The paper tackles the problem of identifying disease-associated cell types in single-cell datasets lacking individual cell labels by introducing Mixture Modeling for Multiple Instance Learning (MMIL), an expectation maximization method that trains cell-level classifiers using patient-level labels, achieving accurate identification of cancer cells in AML and ALL with generalization across tissues and treatment timepoints.

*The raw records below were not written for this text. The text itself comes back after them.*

(** ** What becomes of a phi node *)

(** The incoming values of the new node and the casts at the end of their
    blocks. *)
Inductive converted (w : Z) : list (Value * string) -> list (Value * string) -> list (string * Inst) -> Prop :=
| converted_nil : converted w [] [] []
| converted_constant w0 c l inc inc' news : converted w inc inc' news ->
    converted w ((ConstantInt w0 c, l) :: inc) ((ConstantInt 64 (getLimitedValue w0 c), l) :: inc') news
| converted_cast v l s inc inc' news : (forall w0 c, v <> ConstantInt w0 c) -> converted w inc inc' news ->
    converted w ((v, l) :: inc) ((Local s i64, l) :: inc') ((l, inst s i64 (CreateIntegerCast w 64 v)) :: news).
Definition new_names (news : list (string * Inst)) : list string := map (fun x => i_name (snd x)) news.
Definition news_of (news : list (string * Inst)) (l : string) : list Inst :=
  map snd (List.filter (fun x => String.eqb l (fst x)) news).
(** While the new node is made. *)
Definition building (y n : string) (inc : list (Value * string)) (news : list (string * Inst)) (b : Block) : Block :=
  with_insts (insert_phi {| phi_name := n; phi_type := i64; phi_incoming := inc |} y b) (bb_insts b ++ news_of news (bb_name b)).
Definition build (y n : string) (inc : list (Value * string)) (news : list (string * Inst)) (F : Function_) : Function_ :=
  map_blocks (building y n inc news) F.
Definition new_phi (g : Value -> Value) (n : string) (inc : list (Value * string)) : Phi :=
  map_phi g {| phi_name := n; phi_type := i64; phi_incoming := inc |}.
Definition new_cast (n c : string) (w : Z) : Inst := inst c (TyInt w) (CreateIntegerCast 64 w (Local n i64)).
(** A block after the phi node [y] was replaced. *)
Definition extended (g : Value -> Value) (y n c : string) (w : Z) (inc : list (Value * string)) (news : list (string * Inst)) (b : Block) : Block :=
  {| bb_name := bb_name b;
     bb_phis := map (fun p => if is_phi_of y p then new_phi g n inc else map_phi g p) (bb_phis b);
     bb_insts := (if has_phi y b then [new_cast n c w] else []) ++ map (map_inst g) (bb_insts b ++ news_of news (bb_name b));
     bb_term := map_term g (bb_term b) |}.

Lemma map_blocks_map f g F : map_blocks f (map_blocks g F) = map_blocks (fun b => f (g b)) F.
Proof. unfold map_blocks. cbn [f_blocks with_blocks]. unfold with_blocks. cbn. by rewrite map_map. Qed.
Lemma map_blocks_ext f g F : (forall b, b ∈ f_blocks F -> f b = g b) -> map_blocks f F = map_blocks g F.
Proof. intros H. unfold map_blocks. f_equal. apply map_ext_in. intros b Hb. by apply H, list_elem_of_In. Qed.
Lemma build_start y n F : map_blocks (insert_phi {| phi_name := n; phi_type := i64; phi_incoming := [] |} y) F = build y n [] [] F.
Proof. apply map_blocks_ext. intros b _. unfold building, with_insts, news_of. cbn. by rewrite app_nil_r. Qed.
Lemma build_incoming y n inc news x F : n ∉ map phi_name (all_phis F) ->
  map_blocks (addIncoming n x) (build y n inc news F) = build y n (inc ++ [x]) news F.
Proof.
  intros Hn. unfold build. rewrite map_blocks_map. apply map_blocks_ext. intros b Hb. unfold addIncoming, building, insert_phi, with_phis, with_insts. cbn. f_equal.
  assert (H : forall p, p ∈ bb_phis b -> is_phi_of n p = false).
  { intros p Hp. apply String.eqb_neq. intros <-. apply Hn, list_elem_of_fmap_2. apply elem_of_flat_map. by exists b. }
  induction (bb_phis b) as [|p ps IH]; [done|]. cbn [flat_map]. rewrite map_app, IH by (intros q Hq; apply H; by right). f_equal.
  destruct (is_phi_of y p); cbn [map]; rewrite (H p ltac:(by left)); [|done]. unfold is_phi_of. cbn. by rewrite String.eqb_refl.
Qed.
Lemma build_append y n inc news i l F :
  map_blocks (map_block (append_inst i) l) (build y n inc news F) = build y n inc (news ++ [(l, i)]) F.
Proof.
  unfold build. rewrite map_blocks_map. apply map_blocks_ext. intros b _. unfold map_block. cbn [building bb_name with_insts insert_phi with_phis].
  unfold building, append_inst, with_insts, insert_phi, with_phis, news_of. cbn. rewrite List.filter_app, map_app. cbn [List.filter fst].
  destruct (String.eqb (bb_name b) l); cbn [map]; [by rewrite app_assoc|by rewrite app_nil_r].
Qed.
Lemma build_end g y n c w inc news F : n <> y -> (forall v, g v = replace_value y (Local c (TyInt w)) v) ->
  map_blocks (erase_phi y) (replace_uses y (Local c (TyInt w)) (map_blocks (insert_first (new_cast n c w) y) (build y n inc news F))) =
  map_blocks (extended g y n c w inc news) F.
Proof.
  intros Hn Hg. unfold build. rewrite map_blocks_map. change (replace_uses ?x ?v (map_blocks ?f F)) with
    (map_blocks (fun b => {| bb_name := bb_name b; bb_phis := map (map_phi (replace_value x v)) (bb_phis b);
       bb_insts := map (map_inst (replace_value x v)) (bb_insts b); bb_term := map_term (replace_value x v) (bb_term b) |}) (map_blocks f F)).
  rewrite !map_blocks_map. apply map_blocks_ext. intros b _.
  assert (Hext : forall k, map_operands g k = map_operands (replace_value y (Local c (TyInt w))) k).
  { intros k. assert (Hl : forall l, map g l = map (replace_value y (Local c (TyInt w))) l) by (intros l; by apply map_ext). destruct k; cbn [map_operands]; by rewrite ?Hg, ?Hl. }
  assert (Hinst : forall i, map_inst g i = map_inst (replace_value y (Local c (TyInt w))) i) by (intros i; unfold map_inst; by rewrite Hext).
  assert (Hphi : forall p, map_phi g p = map_phi (replace_value y (Local c (TyInt w))) p).
  { intros p. unfold map_phi. f_equal. apply map_ext. intros x. by rewrite Hg. }
  assert (Hterm : map_term g (bb_term b) = map_term (replace_value y (Local c (TyInt w))) (bb_term b)) by (destruct (bb_term b); cbn [map_term]; by rewrite ?Hg).
  assert (Hhas : has_phi y (building y n inc news b) = has_phi y b).
  { unfold has_phi, building, insert_phi. cbn [bb_phis with_insts with_phis]. induction (bb_phis b) as [|p ps IH]; [done|]. cbn [flat_map existsb].
    rewrite existsb_app, IH. destruct (is_phi_of y p) eqn:Ep; cbn [existsb]; rewrite Ep, ?orb_true_r; done. }
  unfold insert_first. rewrite Hhas. unfold extended. rewrite Hterm.
  assert (Hcast : map_inst g (new_cast n c w) = new_cast n c w).
  { unfold map_inst, new_cast, CreateIntegerCast. cbn. rewrite Hg. unfold replace_value. cbn. by rewrite (proj2 (String.eqb_neq _ _)) by done. }
  destruct (has_phi y b); cbn [building with_insts bb_name bb_phis bb_insts bb_term insert_phi with_phis erase_phi]; unfold erase_phi, with_phis; cbn; f_equal.
  2: f_equal; [by rewrite <- Hinst|apply map_ext; intros i; by rewrite Hinst].
  3: apply map_ext; intros i; by rewrite Hinst.
  all: clear - Hn Hphi; induction (bb_phis b) as [|p ps IH]; [done|]; cbn [flat_map map]; rewrite map_app, List.filter_app, IH; unfold new_phi; rewrite !Hphi;
    unfold is_phi_of in *; destruct (String.eqb (phi_name p) y) eqn:Ep; cbn [map List.filter map_phi phi_name]; rewrite ?Ep, ?(proj2 (String.eqb_neq n y) Hn); done.
Qed.

(** ** New names *)

Lemma all_names_elem F x : x ∈ all_names F <-> x ∈ map fst (f_args F) \/
  exists b, b ∈ f_blocks F /\ ((exists p, p ∈ bb_phis b /\ phi_name p = x) \/ exists i, i ∈ bb_insts b /\ i_name i = x).
Proof.
  unfold all_names. rewrite elem_of_app, elem_of_flat_map. f_equiv. f_equiv. intros b. f_equiv. unfold block_names.
  rewrite elem_of_app, !list_elem_of_In, !in_map_iff. setoid_rewrite list_elem_of_In. split; (intros [(p & H1 & H2)|(p & H1 & H2)]; [left|right]; exists p; by split).
Qed.
Lemma has_phi_elem y b : has_phi y b = true <-> exists p, p ∈ bb_phis b /\ phi_name p = y.
Proof.
  unfold has_phi. rewrite existsb_exists. setoid_rewrite <- list_elem_of_In. unfold is_phi_of. by setoid_rewrite String.eqb_eq.
Qed.
Lemma news_of_elem news l i : i ∈ news_of news l <-> (l, i) ∈ news.
Proof.
  unfold news_of. rewrite list_elem_of_In, in_map_iff. setoid_rewrite filter_In. split.
  - intros ([k j] & <- & H & E). cbn [fst snd] in *. apply String.eqb_eq in E as ->. by apply list_elem_of_In.
  - intros H. exists (l, i). cbn. rewrite String.eqb_refl. split; [done|]. by rewrite <- list_elem_of_In.
Qed.
Section build_names.
Context (y n : string) (inc : list (Value * string)) (news : list (string * Inst)) (F : Function_).
Lemma build_block b : b ∈ f_blocks F -> building y n inc news b ∈ f_blocks (build y n inc news F).
Proof. intros Hb. unfold build, map_blocks. cbn [f_blocks with_blocks]. by apply list_elem_of_fmap_2. Qed.
Lemma building_phi b p : p ∈ bb_phis b -> p ∈ bb_phis (building y n inc news b).
Proof.
  intros Hp. unfold building, insert_phi. cbn [bb_phis with_insts with_phis]. apply elem_of_flat_map. exists p. split; [done|]. destruct (is_phi_of y p); set_solver.
Qed.
Lemma build_keeps x : x ∈ all_names F -> x ∈ all_names (build y n inc news F).
Proof.
  rewrite !all_names_elem. intros [Hx|(b & Hb & Hx)]; [by left|right]. exists (building y n inc news b). split; [by apply build_block|].
  destruct Hx as [(p & Hp & <-)|(i & Hi & <-)]; [left; exists p|right; exists i]; (split; [|done]); [by apply building_phi|].
  cbn [building bb_insts with_insts]. apply elem_of_app. by left.
Qed.
Lemma build_has_phi b : b ∈ f_blocks F -> has_phi y b = true -> n ∈ all_names (build y n inc news F).
Proof.
  intros Hb (p & Hp & Ep)%has_phi_elem. apply all_names_elem. right. exists (building y n inc news b). split; [by apply build_block|]. left.
  exists {| phi_name := n; phi_type := i64; phi_incoming := inc |}. split; [|done]. unfold building, insert_phi. cbn [bb_phis with_insts with_phis].
  apply elem_of_flat_map. exists p. split; [done|]. unfold is_phi_of. rewrite (proj2 (String.eqb_eq _ _) Ep). by left.
Qed.
Lemma build_has_news x : (forall k, k ∈ map fst news -> k ∈ map bb_name (f_blocks F)) -> x ∈ new_names news -> x ∈ all_names (build y n inc news F).
Proof.
  intros Hl Hx. unfold new_names in Hx. apply list_elem_of_In, in_map_iff in Hx as ([l i] & <- & Hi). apply list_elem_of_In in Hi.
  assert (Hb : l ∈ map bb_name (f_blocks F)) by (apply Hl; by apply (list_elem_of_fmap_2 fst) in Hi).
  apply list_elem_of_In, in_map_iff in Hb as (b & <- & Hb). apply list_elem_of_In in Hb. apply all_names_elem. right. exists (building y n inc news b).
  split; [by apply build_block|]. right. exists i. split; [|done]. cbn [building bb_insts with_insts]. apply elem_of_app. right. by apply news_of_elem.
Qed.
End build_names.

(** ** The new node is made *)

Section made.
Context (fresh : Function_ -> string) (Hfresh : forall F, fresh F ∉ all_names F).
Context (F : Function_) (y : string) (w : Z).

Single-cell datasets often lack individual cell labels, making it challenging to identify cells associated with disease. To address this, we introduce Mixture Modeling for Multiple Instance Learning (MMIL), an expectation maximization method that enables the training and calibration of cell-level classifiers using patient-level labels. Our approach can be used to train e.g. lasso logistic regression models, gradient boosted trees, and neural networks. When applied to clinically-annotated, primary patient samples in Acute Myeloid Leukemia (AML) and Acute Lymphoblastic Leukemia (ALL), our method accurately identifies cancer cells, generalizes across tissues and treatment timepoints, and selects biologically relevant features. In addition, MMIL is capable of incorporating cell labels into model training when they are known, providing a powerful framework for leveraging both labeled and unlabeled data simultaneously. Mixture Modeling for MIL offers a novel approach for cell classification, with significant potential to advance disease understanding and management, especially in scenarios with unknown gold-standard labels and high dimensionality.